> _Task to complete_:
Within the records, find every line that includes the word "else" and copy it.

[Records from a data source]

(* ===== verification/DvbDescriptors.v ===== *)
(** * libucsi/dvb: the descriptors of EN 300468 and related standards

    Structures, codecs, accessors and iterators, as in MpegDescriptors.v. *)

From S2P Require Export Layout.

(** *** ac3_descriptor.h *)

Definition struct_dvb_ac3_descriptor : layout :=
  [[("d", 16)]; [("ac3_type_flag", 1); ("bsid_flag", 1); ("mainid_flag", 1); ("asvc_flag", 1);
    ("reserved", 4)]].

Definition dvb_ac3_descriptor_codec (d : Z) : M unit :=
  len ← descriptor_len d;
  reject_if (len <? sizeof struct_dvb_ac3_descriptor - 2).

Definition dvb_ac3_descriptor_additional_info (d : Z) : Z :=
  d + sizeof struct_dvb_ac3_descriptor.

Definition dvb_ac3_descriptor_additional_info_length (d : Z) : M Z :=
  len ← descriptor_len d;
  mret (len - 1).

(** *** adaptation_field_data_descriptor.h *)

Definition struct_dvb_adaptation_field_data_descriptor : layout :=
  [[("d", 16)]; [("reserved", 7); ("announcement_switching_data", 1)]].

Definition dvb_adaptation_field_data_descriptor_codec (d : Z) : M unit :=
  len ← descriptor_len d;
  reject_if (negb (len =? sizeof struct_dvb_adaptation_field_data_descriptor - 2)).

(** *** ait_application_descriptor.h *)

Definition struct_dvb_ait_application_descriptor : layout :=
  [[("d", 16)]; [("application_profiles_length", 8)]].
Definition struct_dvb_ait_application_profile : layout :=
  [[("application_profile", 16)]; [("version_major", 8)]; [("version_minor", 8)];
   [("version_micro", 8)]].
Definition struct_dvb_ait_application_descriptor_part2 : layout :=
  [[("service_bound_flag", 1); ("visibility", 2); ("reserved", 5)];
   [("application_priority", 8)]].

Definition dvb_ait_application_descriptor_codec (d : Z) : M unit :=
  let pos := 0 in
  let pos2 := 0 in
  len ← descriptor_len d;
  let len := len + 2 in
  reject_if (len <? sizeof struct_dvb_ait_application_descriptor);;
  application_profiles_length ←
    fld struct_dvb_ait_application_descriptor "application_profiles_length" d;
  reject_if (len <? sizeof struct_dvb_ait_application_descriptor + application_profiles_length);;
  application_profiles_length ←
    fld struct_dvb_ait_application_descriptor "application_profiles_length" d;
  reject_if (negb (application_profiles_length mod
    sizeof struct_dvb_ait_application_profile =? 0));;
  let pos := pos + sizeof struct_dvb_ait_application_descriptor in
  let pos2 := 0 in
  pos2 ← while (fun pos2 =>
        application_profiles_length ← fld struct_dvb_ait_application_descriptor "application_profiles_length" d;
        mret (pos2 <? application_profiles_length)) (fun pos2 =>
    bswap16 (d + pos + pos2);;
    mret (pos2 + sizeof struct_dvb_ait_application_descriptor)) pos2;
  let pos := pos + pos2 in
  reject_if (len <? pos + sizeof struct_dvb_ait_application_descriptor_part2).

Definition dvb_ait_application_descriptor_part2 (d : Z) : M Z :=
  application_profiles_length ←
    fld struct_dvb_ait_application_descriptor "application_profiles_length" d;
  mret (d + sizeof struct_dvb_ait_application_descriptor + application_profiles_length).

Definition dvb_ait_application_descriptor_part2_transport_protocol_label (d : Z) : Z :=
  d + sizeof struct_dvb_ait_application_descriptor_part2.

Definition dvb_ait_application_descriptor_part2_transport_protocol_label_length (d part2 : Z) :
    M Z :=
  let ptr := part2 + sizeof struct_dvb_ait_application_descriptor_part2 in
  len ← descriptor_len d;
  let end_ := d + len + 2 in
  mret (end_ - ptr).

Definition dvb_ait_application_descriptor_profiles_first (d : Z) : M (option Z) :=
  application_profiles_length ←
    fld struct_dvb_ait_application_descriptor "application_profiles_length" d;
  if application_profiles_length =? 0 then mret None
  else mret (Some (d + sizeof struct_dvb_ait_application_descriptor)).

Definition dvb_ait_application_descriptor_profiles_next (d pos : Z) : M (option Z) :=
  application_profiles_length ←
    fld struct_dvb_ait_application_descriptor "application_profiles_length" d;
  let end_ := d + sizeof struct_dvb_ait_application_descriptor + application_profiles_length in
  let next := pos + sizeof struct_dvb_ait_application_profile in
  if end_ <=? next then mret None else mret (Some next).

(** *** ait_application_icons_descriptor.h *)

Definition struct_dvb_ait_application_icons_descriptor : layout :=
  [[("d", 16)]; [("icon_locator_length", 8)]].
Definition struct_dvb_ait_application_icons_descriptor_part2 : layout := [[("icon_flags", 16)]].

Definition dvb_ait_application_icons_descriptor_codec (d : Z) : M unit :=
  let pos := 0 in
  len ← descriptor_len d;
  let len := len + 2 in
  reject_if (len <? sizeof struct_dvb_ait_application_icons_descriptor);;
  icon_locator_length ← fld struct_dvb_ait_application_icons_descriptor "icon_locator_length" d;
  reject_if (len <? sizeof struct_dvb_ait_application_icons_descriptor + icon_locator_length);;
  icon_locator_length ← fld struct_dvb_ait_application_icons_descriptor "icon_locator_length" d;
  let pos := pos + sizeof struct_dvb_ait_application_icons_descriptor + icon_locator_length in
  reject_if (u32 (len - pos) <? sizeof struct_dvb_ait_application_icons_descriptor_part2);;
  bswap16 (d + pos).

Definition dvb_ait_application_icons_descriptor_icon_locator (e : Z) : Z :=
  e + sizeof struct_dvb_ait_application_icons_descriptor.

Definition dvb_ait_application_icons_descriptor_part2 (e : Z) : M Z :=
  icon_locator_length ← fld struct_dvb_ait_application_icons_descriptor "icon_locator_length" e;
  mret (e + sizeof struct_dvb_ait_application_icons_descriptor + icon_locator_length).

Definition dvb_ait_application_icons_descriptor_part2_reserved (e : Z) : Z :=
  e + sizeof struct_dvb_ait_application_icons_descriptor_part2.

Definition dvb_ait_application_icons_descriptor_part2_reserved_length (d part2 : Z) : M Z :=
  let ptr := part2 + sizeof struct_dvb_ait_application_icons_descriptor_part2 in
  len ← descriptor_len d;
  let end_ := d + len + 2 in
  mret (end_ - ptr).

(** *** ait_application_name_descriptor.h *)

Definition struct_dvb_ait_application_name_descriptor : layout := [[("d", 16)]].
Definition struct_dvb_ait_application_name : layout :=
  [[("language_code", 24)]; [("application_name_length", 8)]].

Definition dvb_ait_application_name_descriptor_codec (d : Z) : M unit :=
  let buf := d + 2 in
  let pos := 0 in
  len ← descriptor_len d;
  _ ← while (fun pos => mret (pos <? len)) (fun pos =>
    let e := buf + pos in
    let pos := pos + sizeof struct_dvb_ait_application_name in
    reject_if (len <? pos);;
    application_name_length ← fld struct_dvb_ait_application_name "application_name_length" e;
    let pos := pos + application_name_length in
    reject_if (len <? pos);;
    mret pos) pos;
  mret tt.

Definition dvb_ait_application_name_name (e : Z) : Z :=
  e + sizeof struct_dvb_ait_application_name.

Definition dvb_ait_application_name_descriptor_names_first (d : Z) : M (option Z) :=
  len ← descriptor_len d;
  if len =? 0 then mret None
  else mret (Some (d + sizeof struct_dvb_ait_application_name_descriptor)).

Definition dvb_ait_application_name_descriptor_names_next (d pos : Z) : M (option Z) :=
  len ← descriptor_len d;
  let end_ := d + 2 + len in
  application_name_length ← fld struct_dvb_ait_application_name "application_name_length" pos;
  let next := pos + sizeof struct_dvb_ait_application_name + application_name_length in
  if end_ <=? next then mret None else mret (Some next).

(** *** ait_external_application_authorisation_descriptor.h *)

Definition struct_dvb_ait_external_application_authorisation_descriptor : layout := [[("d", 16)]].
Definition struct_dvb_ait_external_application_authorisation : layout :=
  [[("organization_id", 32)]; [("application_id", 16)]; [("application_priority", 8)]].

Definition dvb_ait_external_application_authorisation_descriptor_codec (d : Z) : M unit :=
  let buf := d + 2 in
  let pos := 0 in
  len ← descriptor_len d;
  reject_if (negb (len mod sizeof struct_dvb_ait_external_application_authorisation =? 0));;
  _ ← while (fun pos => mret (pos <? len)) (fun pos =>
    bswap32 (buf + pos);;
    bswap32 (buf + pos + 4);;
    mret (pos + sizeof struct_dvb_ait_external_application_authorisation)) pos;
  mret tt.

> _Result of this task_:
  else mret (Some (d + sizeof struct_dvb_ait_application_descriptor)).
  if end_ <=? next then mret None else mret (Some next).
  else mret (Some (d + sizeof struct_dvb_ait_application_name_descriptor)).
  if end_ <=? next then mret None else mret (Some next).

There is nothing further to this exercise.